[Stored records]
☆ ☆ ☆ ☆ ☆ ☆ ☆

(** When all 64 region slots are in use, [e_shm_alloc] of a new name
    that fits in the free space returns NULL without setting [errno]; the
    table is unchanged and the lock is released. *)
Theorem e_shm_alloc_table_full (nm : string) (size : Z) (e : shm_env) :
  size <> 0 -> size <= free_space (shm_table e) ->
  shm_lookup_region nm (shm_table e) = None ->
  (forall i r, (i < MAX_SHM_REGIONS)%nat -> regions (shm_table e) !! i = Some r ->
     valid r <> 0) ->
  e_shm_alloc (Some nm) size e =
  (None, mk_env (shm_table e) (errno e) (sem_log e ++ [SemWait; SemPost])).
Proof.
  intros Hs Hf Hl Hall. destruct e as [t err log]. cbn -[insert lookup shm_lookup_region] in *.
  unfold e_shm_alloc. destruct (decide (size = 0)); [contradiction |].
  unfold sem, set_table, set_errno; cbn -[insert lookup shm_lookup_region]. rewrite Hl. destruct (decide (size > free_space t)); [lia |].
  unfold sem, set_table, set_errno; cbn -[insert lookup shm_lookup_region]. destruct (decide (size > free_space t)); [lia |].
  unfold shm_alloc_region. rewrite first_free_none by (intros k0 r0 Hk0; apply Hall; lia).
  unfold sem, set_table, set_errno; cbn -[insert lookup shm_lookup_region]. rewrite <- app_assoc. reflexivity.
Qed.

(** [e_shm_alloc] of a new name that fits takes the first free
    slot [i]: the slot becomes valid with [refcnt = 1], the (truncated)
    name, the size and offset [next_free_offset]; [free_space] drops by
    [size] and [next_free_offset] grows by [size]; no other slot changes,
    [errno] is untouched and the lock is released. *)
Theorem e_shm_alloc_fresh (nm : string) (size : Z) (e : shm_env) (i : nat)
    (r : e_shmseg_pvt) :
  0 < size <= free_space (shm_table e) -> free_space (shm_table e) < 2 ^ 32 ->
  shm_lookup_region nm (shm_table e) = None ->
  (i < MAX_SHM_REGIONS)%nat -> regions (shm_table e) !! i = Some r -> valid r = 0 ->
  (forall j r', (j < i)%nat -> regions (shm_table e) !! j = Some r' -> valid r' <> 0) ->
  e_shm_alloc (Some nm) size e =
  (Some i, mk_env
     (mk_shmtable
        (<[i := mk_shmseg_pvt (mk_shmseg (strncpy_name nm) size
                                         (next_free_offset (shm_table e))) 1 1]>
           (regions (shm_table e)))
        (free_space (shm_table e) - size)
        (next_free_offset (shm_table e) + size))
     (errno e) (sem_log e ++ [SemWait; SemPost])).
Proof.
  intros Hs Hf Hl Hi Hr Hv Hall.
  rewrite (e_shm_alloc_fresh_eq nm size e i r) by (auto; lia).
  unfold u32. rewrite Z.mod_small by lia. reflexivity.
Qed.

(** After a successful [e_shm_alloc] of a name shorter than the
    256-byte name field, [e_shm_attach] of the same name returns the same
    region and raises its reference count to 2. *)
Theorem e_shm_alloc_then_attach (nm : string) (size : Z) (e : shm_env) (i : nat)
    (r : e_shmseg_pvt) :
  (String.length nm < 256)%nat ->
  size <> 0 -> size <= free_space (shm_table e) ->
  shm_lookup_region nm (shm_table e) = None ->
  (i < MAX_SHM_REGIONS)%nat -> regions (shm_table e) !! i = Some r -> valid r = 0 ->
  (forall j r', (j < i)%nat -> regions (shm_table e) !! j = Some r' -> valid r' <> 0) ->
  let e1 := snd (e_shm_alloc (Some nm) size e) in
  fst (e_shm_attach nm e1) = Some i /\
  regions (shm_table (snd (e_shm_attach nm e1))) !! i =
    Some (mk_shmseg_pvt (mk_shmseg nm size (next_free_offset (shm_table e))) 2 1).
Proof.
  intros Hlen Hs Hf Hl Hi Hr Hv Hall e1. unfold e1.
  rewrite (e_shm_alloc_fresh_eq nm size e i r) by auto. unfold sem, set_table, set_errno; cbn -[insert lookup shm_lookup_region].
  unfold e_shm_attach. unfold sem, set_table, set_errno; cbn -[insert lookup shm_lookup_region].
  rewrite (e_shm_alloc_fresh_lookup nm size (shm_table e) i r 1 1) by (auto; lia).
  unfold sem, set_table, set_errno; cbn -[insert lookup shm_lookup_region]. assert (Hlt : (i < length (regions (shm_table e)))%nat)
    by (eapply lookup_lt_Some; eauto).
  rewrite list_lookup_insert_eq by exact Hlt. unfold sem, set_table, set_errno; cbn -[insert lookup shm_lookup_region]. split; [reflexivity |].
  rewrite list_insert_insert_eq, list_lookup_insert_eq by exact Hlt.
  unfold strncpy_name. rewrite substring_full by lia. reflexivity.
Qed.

☆ ☆ ☆ ☆ ☆ ☆ ☆

What is required —
Given the records above, return exactly the lines starting at the line containing "let e1 := snd" and ending at the line containing "(regions (shm_table e)))%nat)", including both.

Worked solution —
  let e1 := snd (e_shm_alloc (Some nm) size e) in
  fst (e_shm_attach nm e1) = Some i /\
  regions (shm_table (snd (e_shm_attach nm e1))) !! i =
    Some (mk_shmseg_pvt (mk_shmseg nm size (next_free_offset (shm_table e))) 2 1).
Proof.
  intros Hlen Hs Hf Hl Hi Hr Hv Hall e1. unfold e1.
  rewrite (e_shm_alloc_fresh_eq nm size e i r) by auto. unfold sem, set_table, set_errno; cbn -[insert lookup shm_lookup_region].
  unfold e_shm_attach. unfold sem, set_table, set_errno; cbn -[insert lookup shm_lookup_region].
  rewrite (e_shm_alloc_fresh_lookup nm size (shm_table e) i r 1 1) by (auto; lia).
  unfold sem, set_table, set_errno; cbn -[insert lookup shm_lookup_region]. assert (Hlt : (i < length (regions (shm_table e)))%nat)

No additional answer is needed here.